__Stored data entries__

....

(** X4. A detector run leaves no channel on its sentinel.  After a frame on
    which the detector block runs, whatever the members were before, the
    iris-size channel and the six Euclidean channels are not below zero, and
    when the image width and height are not negative none of the 18 distance
    channels is below zero: each holds a value with a clear sign bit or
    NaN. *)
Theorem detector_run_leaves_no_sentinel options s cc det image_size :
  detection options s cc = Some det ->
  IMAGE_SIZE cc = Some image_size ->
  not_below_zero (plu_iris_size (det_state det)) = true /\
  forallb not_below_zero (euclidean_values (plu (det_state det))) = true /\
  (0 <= fst image_size -> 0 <= snd image_size ->
   forallb not_below_zero (distance_values (plu (det_state det))) = true).
Proof.
  intros D S.
  destruct (detection_shape _ _ _ _ D)
    as (iris & sz & fl & le & re & ls & rs & c_r & c_l & t_r & n_r & n_l & t_l
        & _ & S' & _ & _ & _ & _ & _ & _ & _ & _ & _ & _ & _ & G & ->).
  rewrite S in S'. injection S' as <-.
  assert (I : sign_clear (smoothed (plu_iris_size s) (raw_plu_iris_size ls rs))
              = true) by (apply smoothed_clear, gtb_zero_clear, G).
  split; [|split].
  - unfold not_below_zero. cbn [detect det_state plu_iris_size].
    rewrite (sign_clear_not_ltb _ I). reflexivity.
  - apply forallb_clear_not_below.
    cbn [detect det_state plu]. rewrite update_plu_dt_euclidean.
    apply forallb_smoothed_each, raw_plu_dt_euclidean_clear.
  - intros W H. apply forallb_clear_not_below.
    cbn [detect det_state plu]. rewrite update_plu_dt_values.
    assert (R : sign_clear (kIrisSizeInMM
                            / smoothed (plu_iris_size s)
                                (raw_plu_iris_size ls rs))%f32 = true)
      by (apply div_clear; [reflexivity|exact I]).
    apply forallb_smoothed_each, raw_plu_dt_clear;
      (apply mul_clear; [apply of_int_clear; assumption|exact R]).
Qed.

....

__What to work on__
Scan the records for the word "apply". Copy each line where it turns up.

__Written reply__
              = true) by (apply smoothed_clear, gtb_zero_clear, G).
  - apply forallb_clear_not_below.
    apply forallb_smoothed_each, raw_plu_dt_euclidean_clear.
  - intros W H. apply forallb_clear_not_below.
      by (apply div_clear; [reflexivity|exact I]).
    apply forallb_smoothed_each, raw_plu_dt_clear;
      (apply mul_clear; [apply of_int_clear; assumption|exact R]).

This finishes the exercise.